Innate Immunity is the first defense line in multicellular organisms against internal of external threats. It acts through inflammation, triggered by the recognition of specific Pathogen or Damage Associated Molecular Patterns (PAMPs or DAMPs) by specific pattern-recognition receptors (PRRs). Toll-Like Receptor 4 (TLR4) is one of the most important PRRs, and it responds to gram-negative bacteria lipopolysaccharide (LPS). TLR4 modulation is emerging as an important therapeutic approach in several clinical settings: TLR4 inhibition has a potent anti-inflammatory effect; on the other hand, TLR4 mild activation can be used to stimulate immunity in vaccine adjuvants or to develop cancer immunotherapeutic drugs.
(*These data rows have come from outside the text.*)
(* ===== verification/Queue.v ===== *)
(** The fair queue: internal/daemon/queue.go. The mutex makes each method one
    atomic step on the state, so a method is a function of the queue. A blocked
    [Pop] is the answer [Wait]; the channel [notify] only wakes such callers. Go
    iterates the group map in any order, so the methods that iterate take the
    order as an argument. *)

From S2P Require Import Prelude GoStrings Names.

(** [daemonstate.QueueSnapshot]. *)
Record QueueSnapshot := mkQueueSnapshot { qs_Capacity : Z; qs_Pending : Z; qs_IDs : list string }.

(** A job; the closures [Run], [After] and [Drop] are named by numbers, and
    [None] is the nil closure. *)
Record Job := mkJob {
  ID : string;
  RunID : Z;
  Group : string;
  Scope : string;
  LockKey : string;
  LockScope : string;
  StartState : string;
  Run : option nat;
  After : option nat;
  Drop : option nat
}.
#[export] Instance Job_eq_dec : EqDecision Job.
Proof. solve_decision. Defined.

Record FairQueue := mkFairQueue {
  capacity : Z;
  count : Z;
  groups : gmap string (list Job);
  order : list string;
  ids : gset string;
  closed : bool
}.

Record queueChange := mkQueueChange { offered : option Job; dropped : list Job; reason : string }.

Definition NewFairQueue (capacity : Z) : result FairQueue :=
  if capacity <? 1 then Err (Errorf "queue capacity must be positive")
  else Ok (mkFairQueue capacity 0 ∅ [] ∅ false).

(** [q.groups[group]]: nil when the key is missing. *)
Definition jobsOf (gs : gmap string (list Job)) (group : string) : list Job := default [] (gs !! group).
We present here rationally designed lipid A analogues based on a monosaccharide structure that are active in binding MD-2/TLR4, thus activating or inhibiting LPS/TLR4 or DAMP/TLR4 signalling. We also present synthesis optimization of TLR4 modulators, with the aim of producing versatile synthetic intermediates and reducing the number of synthetic steps to efficiently scale the synthesis up for industrial purposes.